Bit Worried

Feeling a bit scared at the moment, this may be long so i apologise in advance

I’ve had “weird” symptoms for more years than i care to remember, but as per didnt want to bother anyone with them.

Well, two years ago i had yet another fall, totally out of the blue at the my daughters.

i landed on my shoulder sideways and at first i wasnt too bad. i had an mri eventually, (almost a year later). it showed a bit of damage and pinched nerves. so had physio set up.

things started changing and i will list what has happened since. maybe someone out there can offer me some advice? support?.

Tingling started in my right hand nov/dec 2016, it has spread now to both hands and arms (complete numbness) underarms, breasts, a ring of numbness around upper torso which sometimes feels really tight like a tight belt. also bottom of my tummy is numb and my buttocks,thight, and shins, soles of feet are also numb, and my bladder and bowel are misbehaving, i wee a lot and dont always make it to the loo and if i need to poo i really need to get there!.

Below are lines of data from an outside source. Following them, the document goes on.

Definition failLogin (bucket userID : bytes) : prog (result LoginOutcome id_err) :=
  do! _ := RegisterFailure bucket (lc_Window lcfg) (lc_MaxAttempts lcfg) (lc_Block lcfg) in
  run! _ := audit userID #"auth.login.failure" #"user" userID in
  Ret (Err ErrInvalidLogin).

(** The session of [issue] without a device, and with one. *)
Definition session (user : Account) (token method : bytes) (trusted : bool) : LoginOutcome :=
  mkOutcome LoginStateAuthenticated token user [] [] 0 method trusted [] 0 false.

Definition with_device (o : LoginOutcome) (token : bytes) (expires : Z) : LoginOutcome :=
  mkOutcome (lo_State o) (lo_Token o) (lo_User o) (lo_ChallengeID o) (lo_Methods o) (lo_ExpiresAt o) (lo_Method o) true token expires (lo_RecoveryCodesExhausted o).

Definition with_exhausted (o : LoginOutcome) (x : bool) : LoginOutcome :=
  mkOutcome (lo_State o) (lo_Token o) (lo_User o) (lo_ChallengeID o) (lo_Methods o) (lo_ExpiresAt o) (lo_Method o) (lo_DeviceTrusted o) (lo_DeviceToken o) (lo_DeviceExpiresAt o) x.

(** Device trust is best effort: a disabled policy does not fail the login. *)
Definition trust_device (o : LoginOutcome) (user : Account) (userAgent clientIP : bytes) (rn : randoms) : prog (result LoginOutcome id_err) :=
  match devices with
  | None => Ret (Ok o)
  | Some cfg =>
      run! r := device_Issue cfg (ac_ID user) userAgent clientIP (rn_Device rn) (rn_DeviceID rn) in
      match r with
      | Err ErrDeviceTrustDisabled => Ret (Ok o)
      | Err e => Ret (Err e)
      | Ok (token, device) => Ret (Ok (with_device o token (ud_ExpiresAt device)))
      end
  end.

Definition issue (user : Account) (method clientIP userAgent : bytes) (trustDevice alreadyTrusted : bool) (policy : AuthPolicy) (rn : randoms) : prog (result LoginOutcome id_err) :=
  do! token := IssueToken (ac_ID user) (po_SessionTokenTTL policy) (rn_Token rn) in
  do! outcome := (if trustDevice then trust_device (session user token method alreadyTrusted) user userAgent clientIP rn else Ret (Ok (session user token method alreadyTrusted))) in
  run! _ := audit (ac_ID user) #"auth.login.success" #"user" (ac_ID user) in
  Ret (Ok outcome).

Definition requireMFA (user : Account) (method clientIP : bytes) (mfaEnabled : bool) (rn : randoms) : prog (result LoginOutcome id_err) :=
  let methods := #"totp" :: (if mfaEnabled then [ #"recovery"] else []) in
  do! id := challenge_Create ChallengeKindLoginMFA (ac_ID user) [(#"ip", clientIP); (#"method", method)] (lc_ChallengeTTL lcfg) (lc_ChallengeMaxAttempts lcfg) (rn_Nonce rn) (rn_Challenge rn) in
  run! _ := audit (ac_ID user) #"auth.login.mfa_required" #"user" (ac_ID user) in
  run! now := clock in
  Ret (Ok (mkOutcome LoginStateMFARequired [] user id methods (now + lc_ChallengeTTL lcfg) [] false [] 0 false)).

i sometimes get blurred vision, and blink a lot to try to clear it (which it eventually does)

i have really painful cramps and spasms to the point my hands will fold inwards and i cant use them and i have to wait until they "undo " themselves. same happens with toes .

over the past 10 years ive had a lot of falls, but now i also drop things, i guess because of my numb hands?

blance is iffy but managable, feelings of abject fatigue most days , also feeling of electric shocks in lots of different parts of my body but particularly my arms and hands and feet. the pain is awful!

i get a buzzing feeling (only way to describe it) in my right leg and foot and my foot will jerk all over the place and stops me sleeping sometimes, i also have itchy skin feeling like insects crawling over me sometimes, hands are shaky typing or writing is difficult, when i stand from sitting my body will shake all over for a few seconds then it stops i blanace myself to walk and im fine.

also i can no longer orgasm.

any thoughts appreciated, i have just been referred to a neurologist and my appointment is 27th april 2017.

Hello Laine

You do seem to have quite a lot of symptoms which could be neurological. Do keep in mind though, that MS has a very long potential list of symptoms, many of which are shared with other diseases/disorders.

It’s a good thing that you’re seeing the neurologist quite soon. What I’d expect at that appointment is for the neuro to take a verbal history from you of what has happened and when (it’s a good idea to take some notes with you to remind yourself), plus a physical examination (tuning forks, pin pricks, etc). S/he will then determine what tests are appropriate. You may be referred for an MRI test as well as others, perhaps bloods and/or a lumbar puncture.

I can totally understand you feel quite unbalanced at the whole idea of neurological testing. It’s a scary time. Sometimes it’s only when you try to remember exactly what bits of you are going wrong that you tie it all together and come up with a frightening answer. So don’t forget, you don’t have MS until the neurologist has done all their tests and come up with a diagnosis.

Do keep coming on here though. It’s a great place to get support for your various worries whatever your eventual diagnosis.

And if in the end it is MS, it’s not the end of the world. There are drugs to help with symptoms. There are disease modifying drugs to help prevent relapses. And there are therapies to help you maintain what you’ve got physically and cognitively or to improve on where you are right now.

Sue

Thank you so much for replying Ssssue.

i know there can be no reassurances at the moment, but i will definitely let you know how the appointment went with neurologist.